Segment Start: RECORDS FOR THIS TASK

Lemma request_headers_read c uri ps : request_ok c ->
  request_lines (map header_of (all_headers c)) (mkHttpRequest (method_name (method_ c)) uri ps (str "1.1") 0 ∅) =
  Done (Some (true, expected_request c uri ps)).
Proof.
  intros Hok. pose proof (all_headers_ok c Hok) as Hall. destruct Hok as (_ & _ & Hnd & Hcl & Hlen).
  unfold all_headers in *. set (rest := match method_ c with HTTP_GET => _ | HTTP_POST => _ end) in *.
  rewrite app_assoc in *. set (hs := [(str "Accept", str "*/*"); (str "Host", host_ c)] ++ hc_headers_ c) in *.
  apply Forall_app in Hall as [Hall _]. rewrite fmap_app in Hnd. apply NoDup_app in Hnd as (Hnd & Hdis & _).
  assert (Forall (fun h => h.1 <> str "Content-Length") hs) as Hne.
  { constructor; [done|]. constructor; [done|]. apply Forall_forall. intros h Hh E. apply Hcl. rewrite <- E. by apply list_elem_of_fmap_2. }
  pose proof (request_lines_headers hs (mkHttpRequest (method_name (method_ c)) uri ps (str "1.1") 0 ∅) Hall Hnd (fun _ _ => lookup_empty _) Hne) as E.
  rewrite map_app, (request_lines_app _ _ _ _ E). clear E.
  cbn [rq_method_ uri_ params rq_version_ content_length_ rq_headers_]. rewrite map_union_empty. unfold expected_request, all_headers, body_of.
  fold rest. rewrite (app_assoc _ (hc_headers_ c)). fold hs. unfold rest. destruct (method_ c); [by rewrite app_nil_r|].
  cbn [map request_lines]. destruct (split_header (str "Content-Length", dec (zlen (post_data_ c)))) as (-> & -> & ->).
  { split_and!; [by apply free_of_check; vm_compute..|]. apply dec_free; [apply zlen_nonneg|lia]. }
  cbn [fst snd]. rewrite bool_decide_eq_true_2, atoi_dec by (done || pose proof (zlen_nonneg (post_data_ c)); lia). simpl_m.
  unfold rq_add_header. cbn [rq_method_ uri_ params rq_version_ rq_headers_].
  assert (str "Content-Length" ∉ hs.*1) as Hni.
  { intros Hin. apply list_elem_of_fmap in Hin as (h & E & Hin). rewrite Forall_forall in Hne. by apply (Hne h Hin). }
  rewrite not_elem_of_list_to_map_1 by done. do 5 f_equal. rewrite list_to_map_snoc by done. reflexivity.
Qed.

(** What [content_body_] points to when the handler is called. *)
Definition body_ptr (c : HttpClient) : option bytes :=
  match method_ c with HTTP_POST => Some (post_data_ c) | HTTP_GET => None end.

Lemma dispatch_handler GetHandle c s path ps handle : request_ s = Some (expected_request c path ps) ->
  zlen (body_of c) <= i32 (zlen (content_data_ s)) -> content_data_ s = body_of c ->
  GetHandle (expected_request c path ps) = Some handle -> response_ptr_ s = None ->
  dispatch GetHandle s =
  Done (0, let s := run_calls (handle (expected_request c path ps) (body_ptr c)) (set_response HttpResponse_new s) in
           set_continue (match response_ptr_ s with Some r => rs_continue_flag_ r | None => false end) s).
Proof.
  intros Hr Hl Hc Hg Hp. unfold dispatch. rewrite Hr. apply Z.leb_le in Hl. unfold ensure_response, body_ptr. rewrite Hp, Hg.
  change (content_length_ (expected_request c path ps)) with (zlen (body_of c)). rewrite Hl, Hc.
  change (rq_method_ (expected_request c path ps)) with (method_name (method_ c)). unfold body_of, method_name.
  by destruct (method_ c).
Qed.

Segment End: RECORDS FOR THIS TASK

* **ACTION ITEM**: Set down each entry again, exactly as written.

* **WRITTEN SOLUTION**:
Lemma request_headers_read c uri ps : request_ok c ->
  request_lines (map header_of (all_headers c)) (mkHttpRequest (method_name (method_ c)) uri ps (str "1.1") 0 ∅) =
  Done (Some (true, expected_request c uri ps)).
Proof.
  intros Hok. pose proof (all_headers_ok c Hok) as Hall. destruct Hok as (_ & _ & Hnd & Hcl & Hlen).
  unfold all_headers in *. set (rest := match method_ c with HTTP_GET => _ | HTTP_POST => _ end) in *.
  rewrite app_assoc in *. set (hs := [(str "Accept", str "*/*"); (str "Host", host_ c)] ++ hc_headers_ c) in *.
  apply Forall_app in Hall as [Hall _]. rewrite fmap_app in Hnd. apply NoDup_app in Hnd as (Hnd & Hdis & _).
  assert (Forall (fun h => h.1 <> str "Content-Length") hs) as Hne.
  { constructor; [done|]. constructor; [done|]. apply Forall_forall. intros h Hh E. apply Hcl. rewrite <- E. by apply list_elem_of_fmap_2. }
  pose proof (request_lines_headers hs (mkHttpRequest (method_name (method_ c)) uri ps (str "1.1") 0 ∅) Hall Hnd (fun _ _ => lookup_empty _) Hne) as E.
  rewrite map_app, (request_lines_app _ _ _ _ E). clear E.
  cbn [rq_method_ uri_ params rq_version_ content_length_ rq_headers_]. rewrite map_union_empty. unfold expected_request, all_headers, body_of.
  fold rest. rewrite (app_assoc _ (hc_headers_ c)). fold hs. unfold rest. destruct (method_ c); [by rewrite app_nil_r|].
  cbn [map request_lines]. destruct (split_header (str "Content-Length", dec (zlen (post_data_ c)))) as (-> & -> & ->).
  { split_and!; [by apply free_of_check; vm_compute..|]. apply dec_free; [apply zlen_nonneg|lia]. }
  cbn [fst snd]. rewrite bool_decide_eq_true_2, atoi_dec by (done || pose proof (zlen_nonneg (post_data_ c)); lia). simpl_m.
  unfold rq_add_header. cbn [rq_method_ uri_ params rq_version_ rq_headers_].
  assert (str "Content-Length" ∉ hs.*1) as Hni.
  { intros Hin. apply list_elem_of_fmap in Hin as (h & E & Hin). rewrite Forall_forall in Hne. by apply (Hne h Hin). }
  rewrite not_elem_of_list_to_map_1 by done. do 5 f_equal. rewrite list_to_map_snoc by done. reflexivity.
Qed.

(** What [content_body_] points to when the handler is called. *)
Definition body_ptr (c : HttpClient) : option bytes :=
  match method_ c with HTTP_POST => Some (post_data_ c) | HTTP_GET => None end.

Lemma dispatch_handler GetHandle c s path ps handle : request_ s = Some (expected_request c path ps) ->
  zlen (body_of c) <= i32 (zlen (content_data_ s)) -> content_data_ s = body_of c ->
  GetHandle (expected_request c path ps) = Some handle -> response_ptr_ s = None ->
  dispatch GetHandle s =
  Done (0, let s := run_calls (handle (expected_request c path ps) (body_ptr c)) (set_response HttpResponse_new s) in
           set_continue (match response_ptr_ s with Some r => rs_continue_flag_ r | None => false end) s).
Proof.
  intros Hr Hl Hc Hg Hp. unfold dispatch. rewrite Hr. apply Z.leb_le in Hl. unfold ensure_response, body_ptr. rewrite Hp, Hg.
  change (content_length_ (expected_request c path ps)) with (zlen (body_of c)). rewrite Hl, Hc.
  change (rq_method_ (expected_request c path ps)) with (method_name (method_ c)). unfold body_of, method_name.
  by destruct (method_ c).
Qed.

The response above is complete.